Out of nine animals, apnoea was noted in eight animals administered protocol BUP-A and two animals administered protocol BUT-A. With TRA-A and control protocols, apnoea was not observed. No other significant differences in any of the parameters were found; however, low arterial blood pressures and hypoxia occurred in TRA-A.

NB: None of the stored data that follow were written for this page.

Definition apply_filter (now : Z) (output : string) (f : LogFilter) : LogFilter * verdict :=
  if negb (matches f output) then (f, VPass)
  else
    match filtered_value f output with
    | None => (f, VPass)                          (* the error is logged *)
    | Some v =>
        if beyond f v then
          match offsets f with
          | [] => (f, VReturn output)
          | _ => let '(f, s) := FlushOutput now f in (f, VReturn (s +:+ newline +:+ output)%string)
          end
        else if str_eqb (summaryText f) "" then (f, VSkip)
        else if expiryTime f <? now then
          let '(f, s) := FlushOutput now (f <| offsets := offsets f ++ [v] |>) in (f, VReplace s)
        else (f <| offsets := offsets f ++ [v] |>, VSkip)
    end.

(** The loop over the filters. *)
Fixpoint filter_loop (now : Z) (output : string) (fs : list LogFilter) (skip : bool) (ret : string) : list LogFilter * string :=
  match fs with
  | [] => ([], if skip then "" else ret)
  | f :: rest =>
      match apply_filter now output f with
      | (f, VPass) => let '(rest, r) := filter_loop now output rest skip ret in (f :: rest, r)
      | (f, VReturn s) => (f :: rest, s)
      | (f, VReplace s) => let '(rest, r) := filter_loop now output rest skip s in (f :: rest, r)
      | (f, VSkip) => let '(rest, r) := filter_loop now output rest true ret in (f :: rest, r)
      end
  end.

Definition FilterOutput (now : Z) (fs : list LogFilter) (output : string) : list LogFilter * string := filter_loop now output fs false output.

(** ** Accounting *)

(** Lines with their times, one after the other. *)
Fixpoint run (fs : list LogFilter) (lines : list (Z * string)) : list LogFilter * list string :=
  match lines with
  | [] => (fs, [])
  | (now, line) :: rest =>
      let '(fs, out) := FilterOutput now fs line in
      let '(fs, outs) := run fs rest in (fs, out :: outs)
  end.

(** What happens to a line of a filter with a summary: it is printed as it is, after the
    summary of a batch or without; its offset is collected; it ends a batch, whose summary
    is printed in its place. *)
Inductive fate :=
| Passed
| PassedAfter (batch : list f64)
| Collected (v : f64)
| Ended (v : f64) (batch : list f64).

Definition batch_of (x : fate) : list f64 := match x with PassedAfter b => b | Ended _ b => b | _ => [] end.
Definition offset_of (x : fate) : list f64 := match x with Collected v => [v] | Ended v _ => [v] | _ => [] end.

Definition summary (now : Z) (f : LogFilter) (batch : list f64) : string :=
  Sprintf (summaryText f) (parseOffsetStats now batch (summaryFields f)).

Definition shown (f : LogFilter) (now : Z) (line : string) (x : fate) : string :=
  match x with
  | Passed => line
  | PassedAfter b => summary now f b +:+ newline +:+ line
  | Collected _ => ""
  | Ended _ b => summary now f b
  end%string.

(** A line is printed as it is unless it is an offset within the threshold. *)
Definition small (f : LogFilter) (line : string) : option f64 :=
  if matches f line then v ← filtered_value f line; if beyond f v then None else Some v else None.

(** The filters differ in what they collected only. *)
Definition same_settings (f g : LogFilter) : Prop :=
  f <| offsets := [] |> <| expiryTime := 0 |> = g <| offsets := [] |> <| expiryTime := 0 |>.

Lemma same_settings_spec f g line x now :
  same_settings f g -> summaryText f = summaryText g /\ small f line = small g line /\ shown f now line x = shown g now line x.
Proof.
  unfold same_settings, small, shown, summary, matches, filtered_value, beyond. destruct f, g. cbn. intros [= -> -> -> -> -> -> -> ->]. done.
Qed.

Lemma apply_fate now line f :
  summaryText f <> ""%string ->
  exists x f', FilterOutput now [f] line = ([f'], shown f now line x) /\ same_settings f f' /\
    offset_of x = match small f line with Some v => [v] | None => [] end /\
    offsets f ++ offset_of x = batch_of x ++ offsets f' /\ (batch_of x <> [] -> offsets f' = []) /\
    (small f line = None <-> match x with Passed | PassedAfter _ => True | _ => False end).
Proof.
  intros Hs. unfold FilterOutput, small. cbn [filter_loop]. unfold apply_filter. destruct (matches f line); cbn [negb].
  2: { exists Passed, f. split; [done|]. split_and!; cbn; rewrite ?app_nil_r; done. }
  destruct (filtered_value f line) as [v|]; cbn [mbind option_bind].
  2: { exists Passed, f. split; [done|]. split_and!; cbn; rewrite ?app_nil_r; done. }
  destruct (beyond f v).
  - destruct (offsets f) as [|o os] eqn:Eo.
    + exists Passed, f. split; [done|]. rewrite Eo. split_and!; cbn; done.
    + exists (PassedAfter (o :: os)). eexists. rewrite <- Eo. split; [reflexivity|]. split_and!; cbn; rewrite ?app_nil_r; done.
  - destruct (str_eqb (summaryText f) "") eqn:E; [by apply bool_decide_eq_true in E|]. destruct (expiryTime f <? now).
    + exists (Ended v (offsets f ++ [v])). eexists. split; [reflexivity|]. split_and!; cbn; rewrite ?app_nil_r; done.
    + exists (Collected v). eexists. split; [reflexivity|]. split_and!; cbn; done.
Qed.

(** Nothing is lost and nothing is counted twice.  A filter with a summary gives every
    line of any log its fate: a line that is no offset within the threshold is printed
    unchanged; the offsets of the others, in their order, are exactly those of the
    summaries that were printed and of the batch that is being collected. *)
Theorem offsets_accounted f lines :
  summaryText f <> ""%string ->
  exists xs f', (run [f] lines).1 = [f'] /\
    (run [f] lines).2 = zip_with (fun l x => shown f l.1 l.2 x) lines xs /\ length xs = length lines /\
    Forall2 (fun l x => small f l.2 = None <-> match x with Passed | PassedAfter _ => True | _ => False end) lines xs /\
    offsets f ++ omap (fun l => small f l.2) lines = concat (map batch_of xs) ++ offsets f'.
Proof.
  revert f. induction lines as [|[now line] lines IH]; intros f Hs.
  - exists [], f. cbn. rewrite app_nil_r. by split_and!.
  - cbn [run]. destruct (apply_fate now line f Hs) as (x & f1 & E & Hsame & Hoff & Hbatch & _ & Hfate). rewrite E.
    assert (summaryText f1 <> ""%string) as Hs1 by by rewrite <- (proj1 (same_settings_spec f f1 line x now Hsame)).
    destruct (IH f1 Hs1) as (xs & f' & E1 & E2 & Hlen & Hall & Hacc). destruct (run [f1] lines) as [fs outs]. cbn [fst snd] in *.
    exists (x :: xs), f'. split; [done|]. split.
    + cbn. f_equal. rewrite E2. clear -Hsame. revert xs. induction lines as [|l lines IHl]; intros [|y xs]; try done. cbn. f_equal; [|apply IHl].
      symmetry. apply same_settings_spec. done.
    + split; [cbn; by rewrite Hlen|]. split.
      * constructor; [done|]. eapply Forall2_impl; [exact Hall|]. intros l y. by rewrite (proj1 (proj2 (same_settings_spec f f1 l.2 y l.1 Hsame))).
      * assert (omap (fun l => small f l.2) lines = omap (fun l => small f1 l.2) lines) as Eo.
        { clear -Hsame Sprintf Mean Median Variance StdDev. induction lines as [|l lines IHl]; [done|]. cbn.
          by rewrite IHl, (proj1 (proj2 (same_settings_spec f f1 l.2 Passed l.1 Hsame))). }
        cbn [map concat]. rewrite <- (app_assoc (batch_of x)), <- Hacc, <- Eo, app_assoc, <- Hbatch, <- app_assoc, Hoff.
        cbn. by destruct (small f line).
Qed.

End Filter.

(** ** A filter of ptp4l *)

Definition ptp4l_filter : LogFilter :=
  default (logFilterFromRegex 0 "" [] "" "" [] "")
    (head (GetLogFilters 0 "ptp4l" "[ptp4l.0.config:{level}]" {[ "logReduce"%string := "enhanced 30s 100"%string ]})).

Definition ptp4l_lines : list (Z * string) :=
  [(1, "ptp4l[1.0]: [ptp4l.0.config:6] master offset        -10 s2 freq  -12461 path delay      1512");
   (2, "ptp4l[2.0]: [ptp4l.0.config:6] port 1 (ens1f0): UNCALIBRATED to SLAVE on MASTER_CLOCK_SELECTED");
   (3, "ptp4l[3.0]: [ptp4l.0.config:6] master offset        200 s2 freq  -12461 path delay      1512");
   (40 * second, "ptp4l[4.0]: [ptp4l.0.config:6] master offset          7 s2 freq  -12461 path delay      1512")]%string.

(** The number of offsets stands for the summary. *)
Definition count_only (_ : string) (vs : list val) : string :=
  match vs !! 1%nat with Some (VInt n) => ("cnt=" +:+ fmt_d n)%string | _ => "" end.

Lemma ptp4l_run :
  (run (fun _ => f64_zero) (fun _ => f64_zero) (fun _ => f64_zero) (fun _ => f64_zero) count_only [ptp4l_filter] ptp4l_lines).2
  = [""; ptp4l_lines.*2 !!! 1%nat; ("cnt=1" +:+ newline +:+ ptp4l_lines.*2 !!! 2%nat); "cnt=1"]%string.
Proof. vm_compute. reflexivity. Qed.

Lemma offsets_accounted_witness :
  omap (fun l => small ptp4l_filter l.2) ptp4l_lines = [f64_of_Z (-10); f64_of_Z 7] /\
  exists batches pending, omap (fun l => small ptp4l_filter l.2) ptp4l_lines = concat batches ++ pending.
Proof.
  split; [vm_compute; reflexivity|].
  destruct (offsets_accounted (fun _ => f64_zero) (fun _ => f64_zero) (fun _ => f64_zero) (fun _ => f64_zero) count_only
    ptp4l_filter ptp4l_lines ltac:(vm_compute; discriminate)) as (xs & f' & _ & _ & _ & _ & H).
  exists (map batch_of xs), (offsets f'). exact H.
Defined.

(** The filter for the standard output is lost when the enhanced ones are asked for too. *)
Lemma enhanced_replaces_stdout_filter :
  length (GetLogFilters 0 "ptp4l" "" {[ "stdoutFilter"%string := "^x"%string; "logReduce"%string := "enhanced"%string ]}) = 1%nat /\
  GetLogFilters 0 "ts2phc" "" {[ "stdoutFilter"%string := "^x"%string; "logReduce"%string := "enhanced"%string ]} = [].
Proof. vm_compute. done. Qed.

End LogFilter.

CONCLUSIONS AND CLINICAL RELEVANCE

Our study employing different premedications suggests that the previously published dose of 16 mg kg alfaxalone is too high when used with premedication because we found a high incidence of complications including apnoea (BUP-A), hypotension and hypoxaemia (TRA-A). Appropriate monitoring and countermeasures are recommended.

摘要

目的

研究静脉注射阿法沙龙单独使用或与丁丙诺啡、布托啡诺或曲马多术前用药联合使用对狨猴的临床和生理影响。

研究设计

前瞻性、随机、双盲、交叉设计。

动物

9只健康狨猴(体重391±48克,年龄3.7±2.2岁)。

方法

所有狨猴均皮下注射0.20毫克/千克美洛昔康、肌肉注射0.05毫克/千克阿托品,并分别肌肉注射20微克/千克丁丙诺啡(BUP-A组)、0.2毫克/千克布托啡诺(BUT-A组)、1.5毫克/千克曲马多(TRA-A组)或不使用额外药物(对照组)作为术前用药。1小时后,静脉注射16毫克/千克阿法沙龙诱导麻醉。所有动物均接受所有方案。方案分配顺序随机,洗脱期至少28天。麻醉期间,每5分钟评估并记录呼吸和脉搏率、直肠温度、血红蛋白氧饱和度、动脉血压、睑反射和足趾反射以及肌肉松弛程度。评估诱导和恢复质量。记录诱导、固定和恢复持续时间。分析血样中的天冬氨酸转氨酶、肌酸激酶和乳酸脱氢酶浓度。在适当情况下,使用配对t检验、经Bonferroni校正的Wilcoxon符号秩检验和线性混合效应模型对各方案进行比较。

结果

9只动物中,BUP-A组的8只动物和BUT-A组的2只动物出现呼吸暂停。TRA-A组和对照组未观察到呼吸暂停。在任何参数上均未发现其他显著差异;然而,TRA-A组出现了低血压和低氧血症。

结论及临床意义

我们采用不同术前用药的研究表明,先前公布的16毫克/千克阿法沙龙剂量与术前用药联合使用时过高,因为我们发现包括呼吸暂停(BUP-A组)、低血压和低氧血症(TRA-A组)在内的并发症发生率很高。建议进行适当的监测并采取应对措施。